* [WORK REQUEST] Write out exactly the lines from the one containing "[auto with quiet]" through the last line of the records below, and no others.

+++

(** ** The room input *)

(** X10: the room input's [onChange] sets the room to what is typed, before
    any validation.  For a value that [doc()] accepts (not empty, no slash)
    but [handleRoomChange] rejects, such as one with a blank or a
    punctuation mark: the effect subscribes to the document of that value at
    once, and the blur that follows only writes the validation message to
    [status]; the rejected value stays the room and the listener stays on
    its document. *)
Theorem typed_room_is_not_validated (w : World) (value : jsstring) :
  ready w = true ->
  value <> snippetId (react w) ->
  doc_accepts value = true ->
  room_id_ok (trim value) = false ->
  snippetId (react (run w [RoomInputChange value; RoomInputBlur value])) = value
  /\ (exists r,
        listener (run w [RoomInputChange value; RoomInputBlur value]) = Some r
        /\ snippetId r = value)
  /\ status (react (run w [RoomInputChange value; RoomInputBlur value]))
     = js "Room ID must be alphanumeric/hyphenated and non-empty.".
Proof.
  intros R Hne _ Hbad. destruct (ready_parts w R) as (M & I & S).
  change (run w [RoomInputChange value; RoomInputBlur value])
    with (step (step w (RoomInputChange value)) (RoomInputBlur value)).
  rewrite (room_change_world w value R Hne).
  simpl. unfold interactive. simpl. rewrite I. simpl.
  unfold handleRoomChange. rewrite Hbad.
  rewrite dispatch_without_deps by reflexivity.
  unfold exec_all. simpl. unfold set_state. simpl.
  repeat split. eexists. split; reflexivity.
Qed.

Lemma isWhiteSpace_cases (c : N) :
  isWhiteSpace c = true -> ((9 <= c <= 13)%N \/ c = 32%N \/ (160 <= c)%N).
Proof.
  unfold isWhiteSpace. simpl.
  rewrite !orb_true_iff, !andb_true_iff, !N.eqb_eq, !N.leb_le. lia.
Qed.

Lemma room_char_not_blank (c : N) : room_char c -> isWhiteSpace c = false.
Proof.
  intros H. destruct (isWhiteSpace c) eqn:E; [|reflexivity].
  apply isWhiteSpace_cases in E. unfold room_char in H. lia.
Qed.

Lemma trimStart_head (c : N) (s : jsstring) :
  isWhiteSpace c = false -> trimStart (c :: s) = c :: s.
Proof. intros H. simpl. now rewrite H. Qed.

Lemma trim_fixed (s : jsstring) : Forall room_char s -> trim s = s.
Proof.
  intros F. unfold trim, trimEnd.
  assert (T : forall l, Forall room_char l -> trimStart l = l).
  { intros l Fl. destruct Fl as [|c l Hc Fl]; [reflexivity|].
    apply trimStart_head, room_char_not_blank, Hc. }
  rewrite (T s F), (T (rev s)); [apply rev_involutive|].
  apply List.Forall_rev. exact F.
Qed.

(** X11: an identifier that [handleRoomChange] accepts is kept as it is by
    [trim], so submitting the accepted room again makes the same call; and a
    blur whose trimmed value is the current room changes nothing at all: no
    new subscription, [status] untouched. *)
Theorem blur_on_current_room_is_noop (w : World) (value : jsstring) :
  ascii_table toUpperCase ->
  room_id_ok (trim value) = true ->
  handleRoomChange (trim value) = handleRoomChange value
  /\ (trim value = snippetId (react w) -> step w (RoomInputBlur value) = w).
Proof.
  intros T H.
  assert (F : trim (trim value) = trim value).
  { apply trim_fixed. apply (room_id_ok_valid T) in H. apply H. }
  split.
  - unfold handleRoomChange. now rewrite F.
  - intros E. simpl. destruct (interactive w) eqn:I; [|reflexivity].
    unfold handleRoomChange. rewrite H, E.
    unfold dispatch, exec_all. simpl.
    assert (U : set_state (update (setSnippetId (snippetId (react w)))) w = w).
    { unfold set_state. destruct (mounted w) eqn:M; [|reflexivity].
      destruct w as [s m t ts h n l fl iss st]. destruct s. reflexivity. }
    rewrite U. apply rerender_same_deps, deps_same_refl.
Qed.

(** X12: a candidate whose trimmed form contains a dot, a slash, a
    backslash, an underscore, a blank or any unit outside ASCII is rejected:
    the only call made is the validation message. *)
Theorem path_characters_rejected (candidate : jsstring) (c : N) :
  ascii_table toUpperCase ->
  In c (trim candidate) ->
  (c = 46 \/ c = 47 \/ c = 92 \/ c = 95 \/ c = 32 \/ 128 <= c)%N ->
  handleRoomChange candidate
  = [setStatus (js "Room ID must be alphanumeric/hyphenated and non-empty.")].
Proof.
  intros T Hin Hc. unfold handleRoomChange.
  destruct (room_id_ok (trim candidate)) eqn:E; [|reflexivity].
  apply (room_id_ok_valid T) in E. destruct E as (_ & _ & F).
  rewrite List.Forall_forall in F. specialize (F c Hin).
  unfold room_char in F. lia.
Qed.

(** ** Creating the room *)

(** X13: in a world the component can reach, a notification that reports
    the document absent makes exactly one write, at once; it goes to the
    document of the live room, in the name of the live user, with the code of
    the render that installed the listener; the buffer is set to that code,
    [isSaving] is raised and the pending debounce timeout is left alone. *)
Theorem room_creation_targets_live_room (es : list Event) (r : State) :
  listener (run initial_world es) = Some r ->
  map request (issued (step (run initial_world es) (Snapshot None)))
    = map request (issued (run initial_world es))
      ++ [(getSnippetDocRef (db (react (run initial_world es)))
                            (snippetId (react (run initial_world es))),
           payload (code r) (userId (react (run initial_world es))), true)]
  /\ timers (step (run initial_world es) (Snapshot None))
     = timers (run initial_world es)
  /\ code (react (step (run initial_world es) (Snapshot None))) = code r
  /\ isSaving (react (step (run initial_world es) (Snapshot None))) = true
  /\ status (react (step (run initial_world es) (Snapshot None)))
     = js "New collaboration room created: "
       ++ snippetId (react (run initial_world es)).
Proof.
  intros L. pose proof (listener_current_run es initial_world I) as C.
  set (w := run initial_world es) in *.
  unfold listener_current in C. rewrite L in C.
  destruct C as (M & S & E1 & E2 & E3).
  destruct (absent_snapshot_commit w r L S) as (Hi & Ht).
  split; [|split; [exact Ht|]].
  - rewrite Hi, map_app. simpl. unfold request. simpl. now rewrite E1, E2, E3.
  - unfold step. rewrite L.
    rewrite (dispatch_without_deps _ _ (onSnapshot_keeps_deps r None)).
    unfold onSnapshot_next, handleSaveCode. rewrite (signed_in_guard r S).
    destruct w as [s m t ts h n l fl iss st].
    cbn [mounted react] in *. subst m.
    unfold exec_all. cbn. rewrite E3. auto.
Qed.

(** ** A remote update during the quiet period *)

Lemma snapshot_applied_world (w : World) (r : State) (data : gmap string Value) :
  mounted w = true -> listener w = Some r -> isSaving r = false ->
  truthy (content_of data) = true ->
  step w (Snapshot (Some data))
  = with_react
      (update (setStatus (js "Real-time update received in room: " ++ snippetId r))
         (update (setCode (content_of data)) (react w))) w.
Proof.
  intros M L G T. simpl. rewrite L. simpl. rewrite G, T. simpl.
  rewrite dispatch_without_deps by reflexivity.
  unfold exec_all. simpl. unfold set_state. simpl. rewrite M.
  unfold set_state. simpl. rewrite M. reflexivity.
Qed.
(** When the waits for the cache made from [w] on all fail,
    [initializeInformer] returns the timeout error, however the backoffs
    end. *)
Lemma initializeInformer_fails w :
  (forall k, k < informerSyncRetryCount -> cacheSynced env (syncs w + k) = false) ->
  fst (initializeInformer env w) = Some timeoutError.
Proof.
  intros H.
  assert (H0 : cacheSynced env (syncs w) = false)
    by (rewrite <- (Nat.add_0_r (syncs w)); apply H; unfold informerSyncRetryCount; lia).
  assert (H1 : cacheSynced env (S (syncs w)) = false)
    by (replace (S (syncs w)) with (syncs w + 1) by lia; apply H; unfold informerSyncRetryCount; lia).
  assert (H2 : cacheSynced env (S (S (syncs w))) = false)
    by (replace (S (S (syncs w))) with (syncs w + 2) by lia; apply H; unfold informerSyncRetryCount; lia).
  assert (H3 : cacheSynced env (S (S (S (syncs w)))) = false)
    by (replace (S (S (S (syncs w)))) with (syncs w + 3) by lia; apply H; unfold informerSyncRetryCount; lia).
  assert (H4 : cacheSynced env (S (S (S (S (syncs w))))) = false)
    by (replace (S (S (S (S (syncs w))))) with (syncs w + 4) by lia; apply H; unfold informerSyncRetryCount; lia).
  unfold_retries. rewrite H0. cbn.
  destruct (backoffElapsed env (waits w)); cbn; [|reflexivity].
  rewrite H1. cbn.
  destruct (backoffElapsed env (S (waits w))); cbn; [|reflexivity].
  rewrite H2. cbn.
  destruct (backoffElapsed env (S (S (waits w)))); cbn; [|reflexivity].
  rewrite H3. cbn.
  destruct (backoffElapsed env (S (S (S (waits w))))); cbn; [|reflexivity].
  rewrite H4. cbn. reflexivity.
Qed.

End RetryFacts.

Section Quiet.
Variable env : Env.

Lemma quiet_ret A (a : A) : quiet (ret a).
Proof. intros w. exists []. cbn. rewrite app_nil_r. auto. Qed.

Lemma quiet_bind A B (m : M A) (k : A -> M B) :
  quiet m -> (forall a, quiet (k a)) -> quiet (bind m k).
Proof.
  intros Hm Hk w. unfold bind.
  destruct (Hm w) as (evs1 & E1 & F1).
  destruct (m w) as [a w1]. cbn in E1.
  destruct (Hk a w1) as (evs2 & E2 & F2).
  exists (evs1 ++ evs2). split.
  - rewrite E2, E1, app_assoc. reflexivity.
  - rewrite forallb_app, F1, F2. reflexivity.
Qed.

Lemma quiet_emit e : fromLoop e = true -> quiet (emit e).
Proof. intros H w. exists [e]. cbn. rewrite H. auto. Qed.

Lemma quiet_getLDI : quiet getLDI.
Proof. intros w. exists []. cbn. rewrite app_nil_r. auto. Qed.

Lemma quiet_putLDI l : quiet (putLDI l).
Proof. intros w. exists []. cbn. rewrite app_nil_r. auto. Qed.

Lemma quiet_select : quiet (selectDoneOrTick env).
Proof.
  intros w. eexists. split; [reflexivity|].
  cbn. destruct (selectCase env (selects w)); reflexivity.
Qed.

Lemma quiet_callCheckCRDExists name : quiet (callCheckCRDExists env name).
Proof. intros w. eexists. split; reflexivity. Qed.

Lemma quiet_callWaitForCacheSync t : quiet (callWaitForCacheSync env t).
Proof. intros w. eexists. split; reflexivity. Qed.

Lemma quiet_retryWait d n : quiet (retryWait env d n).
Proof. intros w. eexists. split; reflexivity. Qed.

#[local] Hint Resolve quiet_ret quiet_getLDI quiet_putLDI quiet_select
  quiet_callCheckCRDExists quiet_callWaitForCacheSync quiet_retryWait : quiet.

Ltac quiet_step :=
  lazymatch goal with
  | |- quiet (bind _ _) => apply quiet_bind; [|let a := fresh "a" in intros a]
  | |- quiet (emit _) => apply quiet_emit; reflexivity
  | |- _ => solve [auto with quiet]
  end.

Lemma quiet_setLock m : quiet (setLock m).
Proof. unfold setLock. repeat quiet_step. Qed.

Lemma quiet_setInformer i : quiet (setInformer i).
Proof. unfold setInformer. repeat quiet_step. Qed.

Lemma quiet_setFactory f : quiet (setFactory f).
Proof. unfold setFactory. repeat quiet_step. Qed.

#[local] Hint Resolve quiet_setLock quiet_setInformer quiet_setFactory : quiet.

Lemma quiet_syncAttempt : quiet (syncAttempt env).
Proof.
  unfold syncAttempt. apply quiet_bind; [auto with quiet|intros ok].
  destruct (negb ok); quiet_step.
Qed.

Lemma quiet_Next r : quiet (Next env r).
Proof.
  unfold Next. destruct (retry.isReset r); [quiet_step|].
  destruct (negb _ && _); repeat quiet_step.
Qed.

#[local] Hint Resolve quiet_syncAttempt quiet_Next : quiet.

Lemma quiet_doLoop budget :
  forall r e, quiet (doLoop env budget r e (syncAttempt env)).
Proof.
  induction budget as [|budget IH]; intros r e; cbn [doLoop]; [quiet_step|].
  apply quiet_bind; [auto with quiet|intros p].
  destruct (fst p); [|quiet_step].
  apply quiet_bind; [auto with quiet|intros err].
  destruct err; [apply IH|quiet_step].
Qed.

+++

* [RESULT FOR THIS TASK]
  | |- _ => solve [auto with quiet]
  end.

Lemma quiet_setLock m : quiet (setLock m).
Proof. unfold setLock. repeat quiet_step. Qed.

Lemma quiet_setInformer i : quiet (setInformer i).
Proof. unfold setInformer. repeat quiet_step. Qed.

Lemma quiet_setFactory f : quiet (setFactory f).
Proof. unfold setFactory. repeat quiet_step. Qed.

#[local] Hint Resolve quiet_setLock quiet_setInformer quiet_setFactory : quiet.

Lemma quiet_syncAttempt : quiet (syncAttempt env).
Proof.
  unfold syncAttempt. apply quiet_bind; [auto with quiet|intros ok].
  destruct (negb ok); quiet_step.
Qed.

Lemma quiet_Next r : quiet (Next env r).
Proof.
  unfold Next. destruct (retry.isReset r); [quiet_step|].
  destruct (negb _ && _); repeat quiet_step.
Qed.

#[local] Hint Resolve quiet_syncAttempt quiet_Next : quiet.

Lemma quiet_doLoop budget :
  forall r e, quiet (doLoop env budget r e (syncAttempt env)).
Proof.
  induction budget as [|budget IH]; intros r e; cbn [doLoop]; [quiet_step|].
  apply quiet_bind; [auto with quiet|intros p].
  destruct (fst p); [|quiet_step].
  apply quiet_bind; [auto with quiet|intros err].
  destruct err; [apply IH|quiet_step].
Qed.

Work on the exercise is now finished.